高级算法 (Fall 2020)/Problem Set 2
- 每道题目的解答都要有完整的解题过程。中英文不限。
Problem 1
Suppose we want to estimate the value of [math]\displaystyle{ Z }[/math]. Let [math]\displaystyle{ \mathcal{A} }[/math] be an algorithm that outputs [math]\displaystyle{ \widehat{Z} }[/math] satisfying [math]\displaystyle{ \Pr[ (1-\epsilon)Z \leq \widehat{Z} \leq (1+\epsilon )Z] \geq \frac{3}{4} . }[/math]
We run [math]\displaystyle{ \mathcal{A} }[/math] independently for [math]\displaystyle{ s }[/math] times, and obtain the outputs [math]\displaystyle{ \widehat{Z}_1,\widehat{Z}_2,\ldots,\widehat{Z}_s }[/math].
Let [math]\displaystyle{ X }[/math] be the median (中位数) of [math]\displaystyle{ \widehat{Z}_1,\widehat{Z}_2,\ldots,\widehat{Z}_s }[/math]. Find the number [math]\displaystyle{ s }[/math] such that [math]\displaystyle{ \Pr[ (1-\epsilon)Z \leq X \leq (1+\epsilon )Z] \geq 1 - \delta . }[/math]
Express [math]\displaystyle{ s }[/math] as a function of [math]\displaystyle{ \delta }[/math]. Make [math]\displaystyle{ s }[/math] as small as possible.
Remark: in this problem, we boost the probability of success from [math]\displaystyle{ \frac{3}{4} }[/math] to [math]\displaystyle{ 1-\delta }[/math]. This method is called the median trick.
Hint: Chernoff bound.
Problem 2
In class, we saw how to estimate the number of distinct elements in a data stream using the Flajolet-Martin algorithm. Consider the following alternative formulation of the distinct elements problem: given an [math]\displaystyle{ N }[/math] dimensional vector [math]\displaystyle{ x }[/math], we want to process a stream of arbitrary increments to entries in [math]\displaystyle{ x }[/math]. In other words, if we see a number [math]\displaystyle{ i\in 1,\dots,N }[/math] in the stream, we update entry [math]\displaystyle{ x_i\gets x_i + 1 }[/math]. Our goal is to estimate [math]\displaystyle{ \left \|x\right \|_0 }[/math], which measures the number of non-zero entries in [math]\displaystyle{ x }[/math]. With [math]\displaystyle{ x }[/math] viewed as a histogram that maintains counts for [math]\displaystyle{ N }[/math] potential elements, [math]\displaystyle{ \left \|x\right \|_0 }[/math] is exactly the number of distinct elements processed. In this problem we will develop an alternative algorithm for estimating [math]\displaystyle{ \left \|x\right \|_0 }[/math] that can also handle decrements to entries in x. Specifically, instead of the stream containing just indices [math]\displaystyle{ i }[/math], it contains pairs [math]\displaystyle{ (i, +) }[/math] and [math]\displaystyle{ (i, −) }[/math]. On receiving [math]\displaystyle{ (i, +) }[/math], [math]\displaystyle{ x }[/math] should update so that [math]\displaystyle{ x_i\gets x_i + 1 }[/math] and on receiving [math]\displaystyle{ (i, −) }[/math], [math]\displaystyle{ x }[/math] should update so that [math]\displaystyle{ x_i\gets x_i - 1 }[/math]. For this problem we will assume that, at the end of our stream, each [math]\displaystyle{ x_i \ge 0 }[/math] (i.e. for a specific index we can’t receive more decrements than increments).

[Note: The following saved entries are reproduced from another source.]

(** * Nutanix cluster manager: the query / presentation engine

    A shallow embedding of the two React components of the console
    ([DataExplorer] and [ClusterManager], both in
    [src/components/DataExplorer.tsx]), of [types.ts] and [constants.ts],
    and the properties of the specification established on it.

    Conventions of the embedding:
    - every [useState] cell is a field of the component's state record and
      every setter a pure update of that field;
    - an [async] function is cut at its [await]: the part before it issues
      the request, the part after it is a function of the outcome;
    - what the JavaScript runtime or the environment supplies (the
      calendar, the locale, [JSON.parse], the backend) is a field of the
      classes [Runtime] and [Platform], and a reading of the clock an
      argument of the function that takes it. *)

From Stdlib Require Import QArith.Qcanon Strings.Ascii.
From stdpp Require Import base option list strings gmap sets numbers pretty.

(** ** JavaScript values held by a row *)

Module Js.

(** The scalars a [DataRow] holds ([string | number | boolean]), and the
    [null] that JSON may deliver in their place.  Numbers coming out of
    JSON are finite; they are read as rationals, on which the sign of a
    difference is the sign of the difference of the doubles. *)
Inductive Value :=
| Null
| Str (s : string)
| Num (q : Qc)
| Boolean (b : bool).

#[global] Instance Value_eq_dec : EqDecision Value.
Proof. solve_decision. Defined.

(** A property read [row[k]]: [None] is [undefined]. *)
Definition isNullish (v : option Value) : bool :=
  match v with
  | None | Some Null => true
  | Some _ => false
  end.

(** ToBoolean. *)
Definition truthy (v : Value) : bool :=
  match v with
  | Null => false
  | Str s => negb (String.eqb s "")
  | Num q => negb (bool_decide (q = 0%Qc))
  | Boolean b => b
  end.

Definition truthyOpt (v : option Value) : bool :=
  match v with
  | None => false
  | Some v => truthy v
  end.

Definition truthyStr (s : string) : bool := negb (String.eqb s "").

(** [a || b] on strings. *)
Definition orStr (a b : string) : string := if truthyStr a then a else b.

Definition isNumber (v : Value) : bool :=
  match v with
  | Num _ => true
  | _ => false
  end.

(** [String(n).padStart(2, '0')] for the digits [s] of [n]. *)
Definition padStart2 (s : string) : string :=
  match String.length s with
  | 0 => "00" +:+ s
  | 1 => "0" +:+ s
  | _ => s
  end.

(** [s.split(c)[0]]: the text before the first occurrence of [c]. *)
Fixpoint beforeFirst (c : Ascii.ascii) (s : string) : string :=
  match s with
  | EmptyString => EmptyString
  | String a rest => if Ascii.eqb a c then EmptyString else String a (beforeFirst c rest)
  end.

End Js.

(** ** types.ts *)

Inductive ClusterType := PE | PC.
Inductive ApiVersion := V2_0 | V4_0.

#[global] Instance ClusterType_eq_dec : EqDecision ClusterType.
Proof. solve_decision. Defined.
#[global] Instance ApiVersion_eq_dec : EqDecision ApiVersion.
Proof. solve_decision. Defined.

Module ClusterConfig.
Record t := {
  id : string;
  name : string;
  ip : string;
  username : string;
  password : string;
  isVerified : bool;
  type : ClusterType;
  apiVersion : ApiVersion;
}.

#[global] Instance eq_dec : EqDecision t.
Proof. solve_decision. Defined.
End ClusterConfig.

Inductive Category := VM | Hardware | Performance | Resources.

#[global] Instance Category_eq_dec : EqDecision Category.
Proof. solve_decision. Defined.

Definition Category_name (c : Category) : string :=
  match c with
  | VM => "VM"
  | Hardware => "Hardware"
  | Performance => "Performance"
  | Resources => "Resources"
  end.

Module ColumnDefinition.
Record t := { key : string; label : string }.
End ColumnDefinition.

(** [DataRow]: an open mapping from column key to scalar. *)
Abbreviation DataRow := (gmap string Js.Value).

(** ** constants.ts *)

Definition CATEGORIES : list Category := [VM; Hardware; Performance; Resources].

Definition FIELD_DEFINITIONS (c : Category) : list ColumnDefinition.t :=
  match c with
  | VM =>
      [ {| ColumnDefinition.key := "clusterName"; ColumnDefinition.label := "Cluster Name" |};
        {| ColumnDefinition.key := "name"; ColumnDefinition.label := "VM Name" |};
        {| ColumnDefinition.key := "uuid"; ColumnDefinition.label := "UUID" |};
        {| ColumnDefinition.key := "powerState"; ColumnDefinition.label := "Power State" |};
        {| ColumnDefinition.key := "macAddress"; ColumnDefinition.label := "MAC Address" |};
        {| ColumnDefinition.key := "ipAddresses"; ColumnDefinition.label := "IP Addresses" |};
        {| ColumnDefinition.key := "vDisk"; ColumnDefinition.label := "vDisk" |};
        {| ColumnDefinition.key := "numVcpus"; ColumnDefinition.label := "vCPUs" |};
        {| ColumnDefinition.key := "memoryMb"; ColumnDefinition.label := "Memory (MB)" |} ]
  | Hardware =>
      [ {| ColumnDefinition.key := "hostName"; ColumnDefinition.label := "Host Name" |};
        {| ColumnDefinition.key := "serial"; ColumnDefinition.label := "Serial" |};
        {| ColumnDefinition.key := "model"; ColumnDefinition.label := "Model" |};
        {| ColumnDefinition.key := "cpuModel"; ColumnDefinition.label := "CPU Model" |};
        {| ColumnDefinition.key := "numCores"; ColumnDefinition.label := "Cores" |};
        {| ColumnDefinition.key := "memoryCapacity"; ColumnDefinition.label := "Memory (GB)" |};
        {| ColumnDefinition.key := "blockSerial"; ColumnDefinition.label := "Block Serial" |};
        {| ColumnDefinition.key := "disk"; ColumnDefinition.label := "Disk" |};
        {| ColumnDefinition.key := "diskModel"; ColumnDefinition.label := "Disk Model" |} ]
  | Performance =>
      [ {| ColumnDefinition.key := "entityName"; ColumnDefinition.label := "Entity Name" |};
        {| ColumnDefinition.key := "iops"; ColumnDefinition.label := "IOPS" |};
        {| ColumnDefinition.key := "latency"; ColumnDefinition.label := "Latency (ms)" |};
        {| ColumnDefinition.key := "bandwidth"; ColumnDefinition.label := "Bandwidth" |};
        {| ColumnDefinition.key := "cpuUsage"; ColumnDefinition.label := "CPU Usage (%)" |};
        {| ColumnDefinition.key := "memoryUsage"; ColumnDefinition.label := "Memory Usage (%)" |} ]
  | Resources =>
      [ {| ColumnDefinition.key := "hostName"; ColumnDefinition.label := "Host name" |};
        {| ColumnDefinition.key := "vmCount"; ColumnDefinition.label := "VM Count" |};
        {| ColumnDefinition.key := "numaOver"; ColumnDefinition.label := "NUMA over" |};
        {| ColumnDefinition.key := "metric1"; ColumnDefinition.label := "Metric 1" |};
        {| ColumnDefinition.key := "metric2"; ColumnDefinition.label := "Metric 2" |};
        {| ColumnDefinition.key := "metric3"; ColumnDefinition.label := "Metric 3" |};
        {| ColumnDefinition.key := "metric4"; ColumnDefinition.label := "Metric 4" |};
        {| ColumnDefinition.key := "result"; ColumnDefinition.label := "Result" |} ]
  end.

Definition DEFAULT_FIELDS (c : Category) : list string :=
  match c with
  | VM => ["clusterName"; "name"; "powerState"]
  | Hardware =>
      ["hostName"; "serial"; "model"; "cpuModel"; "numCores"; "memoryCapacity"; "disk"]
  | Performance =>
      ["entityName"; "iops"; "bandwidth"; "latency"; "cpuUsage"; "memoryUsage"]
  | Resources =>
      ["hostName"; "vmCount"; "numaOver"; "metric1"; "metric2"; "metric3"; "metric4"; "result"]
  end.

(** The keys of a category's schema, in the schema's (canonical) order. *)
Definition schemaKeys (c : Category) : list string := ColumnDefinition.key <$> FIELD_DEFINITIONS c.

- Consider a simpler problem. For a given value [math]\displaystyle{ T }[/math], let’s design an algorithm that succeeds with probability [math]\displaystyle{ (1 − \delta) }[/math], outputing LOW if [math]\displaystyle{ T \lt \frac{1}{2}\left \|x\right \|_0 }[/math] and HIGH if [math]\displaystyle{ T \gt 2\left \|x\right \|_0 }[/math]:
- Assume we have access to a completely random hash function [math]\displaystyle{ h(\cdot) }[/math] that maps each [math]\displaystyle{ i }[/math] to a random point in [math]\displaystyle{ [0, 1] }[/math]. We maintain the estimator [math]\displaystyle{ s=\sum_{i:h(i)\lt \frac{1}{2T}}x_i }[/math] as we receive increment and decrement updates. Show that, at the end of our stream,
(i) If [math]\displaystyle{ T \lt \frac{1}{2}\left \|x\right \|_0 }[/math], [math]\displaystyle{ Pr_h[s=0]\lt 1/e\approx 0.37 }[/math];
(ii) If [math]\displaystyle{ T \gt 2\left \|x\right \|_0 }[/math], [math]\displaystyle{ Pr_h[s=0]\gt 0.5 }[/math]. - Using this fact, show how to use [math]\displaystyle{ k=O(\log 1/\delta) }[/math] independent random hash functions, and corresponding individual estimators [math]\displaystyle{ s_1, s_2, . . . , s_k }[/math], to output LOW if [math]\displaystyle{ T \lt \frac{1}{2}\left \|x\right \|_0 }[/math] and HIGH if [math]\displaystyle{ T \gt 2\left \|x\right \|_0 }[/math]. If neither event occurs you can output either LOW or HIGH. Your algorithm should succeed with probability [math]\displaystyle{ (1 − \delta) }[/math].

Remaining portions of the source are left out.